Lo masculino era gris, aburrido y serio, era sombrío y carecía
de intensidad. Lo femenino me colocaba en lugar privilegiado,

llamativo. Todo lo de la mujer era bello y tenía fuerza, poseía
plenitud. Me sentía lleno, me sentía yo. Lo female tenía empuje
e irradiaba luz. Lo masculino era algo opaco, apagado y feo de
lo cual no deseaba revestirme. Encarnarse en el ropaje del varón
significaba pasar desapercibido por la vida.

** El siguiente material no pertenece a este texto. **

Lemma Forall2_both {A B} (R : A -> B -> Prop) xs ys :
  Forall2 R xs ys ->
  (forall x, x ∈ xs -> exists y, y ∈ ys /\ R x y) /\ (forall y, y ∈ ys -> exists x, x ∈ xs /\ R x y).
Proof.
  induction 1 as [|x y xs ys Hxy HF [IH1 IH2]]; [split; intros ? ?%elem_of_nil; done|].
  split; intros z [->|Hz]%elem_of_cons; [by exists y; split; [constructor|]| |by exists x; split; [constructor|]|].
  - destruct (IH1 z Hz) as (w & Hw & Hr). exists w. split; [by constructor|done].
  - destruct (IH2 z Hz) as (w & Hw & Hr). exists w. split; [by constructor|done].
Qed.
(** Moving lists to a queue that has none. *)
Lemma fold_move_spec to (moved : list (key * SignalList)) : forall m,
  bt_ok m -> NoDup ((fun kl => kl.1.2) <$> moved) ->
  let m' := fold_left (fun m kl => bt_insert (to, kl.1.2) kl.2 m) moved m in
  bt_ok m' /\ forall k, bt_get k m' =
    if decide (k.1 = to) then
      match List.find (fun kl => kl.1.2 =? k.2) moved with Some kl => Some kl.2 | None => bt_get k m end
    else bt_get k m.
Proof.
  induction moved as [|[[q sg] l] moved IH]; intros m Hm Hnd; simpl.
  - split; [done|]. intros k. by case_decide.
  - rewrite fmap_cons in Hnd. simpl in Hnd. inversion_clear Hnd as [|? ? Hn Hnd'].
    destruct (IH (bt_insert (to, sg) l m)) as [Hb Hg]; [by apply bt_insert_ok|done|].
    split; [done|]. intros [k1 k2]. rewrite Hg. simpl. case_decide as Hk.
    + subst k1. destruct (Z.eqb_spec sg k2) as [->|Hne].
      * destruct (List.find _ moved) as [kl|] eqn:Ef; [|by rewrite bt_get_insert_eq].
        apply find_Some_elem in Ef as [Hin Hz]. exfalso. apply Hn. apply Z.eqb_eq in Hz. rewrite <- Hz.
        by apply (list_elem_of_fmap_2 (fun kl : key * SignalList => kl.1.2)).
      * destruct (List.find _ moved); [done|]. apply bt_get_insert_ne; [congruence|done].
    + apply bt_get_insert_ne; [congruence|done].
Qed.
(** What was removed under a queue's keys, by key and without repetition. *)
Lemma removed_lists s queue removed : sl_ok s ->
  Forall2 (fun k kl => kl.1 = k /\ bt_get k s = Some kl.2) (keys_of s queue) removed ->
  (forall k l, (k, l) ∈ removed <-> k.1 = queue /\ bt_get k s = Some l) /\
  NoDup ((fun kl => kl.1.2) <$> removed).
Proof.
  intros Hs H2. split.
  - intros k l. split.
    + intros Hin. destruct (proj2 (Forall2_both _ _ _ H2) _ Hin) as (k' & Hk' & Hk1 & Hk2). simpl in *. subst k'.
      apply keys_of_spec in Hk' as [? _]; [done|apply Hs].
    + intros [Hq Hl]. assert (Hin : k ∈ keys_of s queue) by (apply keys_of_spec; [apply Hs|by rewrite Hl]).
      destruct (proj1 (Forall2_both _ _ _ H2) _ Hin) as ([k' l'] & Hm & Hk1 & Hk2). simpl in *. subst k'. congruence.
  - assert (Hk : fst <$> removed = keys_of s queue).
    { clear -H2. induction H2 as [|k [k' l] ks ms [H1 _] H2 IH]; [done|]. rewrite fmap_cons, IH. simpl in *. by f_equal. }
    change (NoDup (snd ∘ fst <$> removed)). rewrite (list_fmap_compose fst snd), Hk. apply NoDup_fmap_2_strong.
    + intros [q1 g1] [q2 g2] H1%keys_of_spec H3%keys_of_spec; [|apply Hs|apply Hs]. simpl in *. intros ->.
      f_equal. destruct H1 as [-> _], H3 as [-> _]. done.
    + apply NoDup_List_filter, bt_ok_NoDup, Hs.
Qed.
Lemma rekey_thread_spec s from to :
  sl_ok s ->
  exists s', rekey_thread s from to = Done s' /\ sl_ok s' /\
    forall queue signal, at_key s' (queue, signal) =
      if decide (from = to) then at_key s (queue, signal)
      else if decide (queue = to) then at_key s (from, signal)
      else if decide (queue = from) then [] else at_key s (queue, signal).
Proof.
  intros Hs. unfold rekey_thread. case_bool_decide as Hft.
  { exists s. split_and!; [done|done|]. intros. by rewrite decide_True. }
  destruct (retire_spec s to Hs) as (dropped & s1 & E1 & Hs1 & _ & Hg1). rewrite E1. simpl.
  destruct (remove_keys_of_spec s1 from Hs1) as (moved & s2 & E2 & Hs2 & H2 & Hg2). rewrite E2. simpl.
  destruct (removed_lists s1 from moved Hs1 H2) as [Hmoved Hnd].
  destruct (fold_move_spec to moved s2 (sl_sorted _ Hs2) Hnd) as [Hb Hg].
  set (s' := fold_left _ moved s2) in *.
  assert (Hget : forall queue signal, bt_get (queue, signal) s' =
    if decide (queue = to) then bt_get (from, signal) s
    else if decide (queue = from) then None else bt_get (queue, signal) s).
  { intros queue signal. rewrite Hg. simpl. case_decide as Hq.
    - subst queue. destruct (List.find _ moved) as [[[q sg] l]|] eqn:Ef.
      + apply find_Some_elem in Ef as [Hin Hz]. apply Z.eqb_eq in Hz. simpl in *. subst sg.
        apply Hmoved in Hin as [Hq Hl]. simpl in Hq. subst q. rewrite Hg1 in Hl. simpl in Hl.
        by rewrite decide_False in Hl by done.
      + rewrite Hg2, Hg1. simpl. rewrite decide_False by congruence. rewrite decide_True by done. symmetry.
        destruct (bt_get (from, signal) s) as [l|] eqn:El; [|done].
        assert (Hin : ((from, signal), l) ∈ moved).
        { apply Hmoved. split; [done|]. rewrite Hg1. simpl. by rewrite decide_False by done. }
        pose proof (find_None_all _ _ _ Ef Hin) as Hz. simpl in Hz. by rewrite Z.eqb_refl in Hz.
    - rewrite Hg2. simpl. case_decide; [done|]. rewrite Hg1. simpl. by rewrite decide_False by done. }
  assert (Hat : forall queue signal, at_key s' (queue, signal) =
    if decide (queue = to) then at_key s (from, signal)
    else if decide (queue = from) then [] else at_key s (queue, signal)).
  { intros. rewrite !at_key_get, Hget. repeat case_decide; done. }
  exists s'. split_and!; [done|split; [done|..]|intros; rewrite (decide_False (P := from = to)) by done; apply Hat].
  - intros [q g] l. rewrite Hget. repeat case_decide; [apply (sl_list s Hs)|done|apply (sl_list s Hs)].
  - intros [q1 g1] [q2 g2] t. rewrite !Hat.
    repeat case_decide; subst; intros Ht1 Ht2; try (by apply elem_of_nil in Ht1); try (by apply elem_of_nil in Ht2);
      pose proof (sl_unique s Hs _ _ _ Ht1 Ht2); congruence.
Qed.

La femineidad asumida
era activa; no era una feminidad pasiva ni tonta.
Fueron cinco años de oro, fue una etapa de infancia
mariconcita muy plena. Después de tantos años de odio contra la
femineidad, tras una larga etapa de exposición a una pedagogía de
aborrecimiento contra ella, hoy me encuentro reencontrándome
con ella para no dejarla partir nunca más.

Ale D. R.
Santa Fe . Soy puto, profesor y licenciado. Vengo especializándome
en género, sexualidad y educación. Con muchos proyectos
y acompañado por mi pareja, me dedico a la docencia y a la
investigación. Y, como buena litoraleña, mateo todo el tiempo.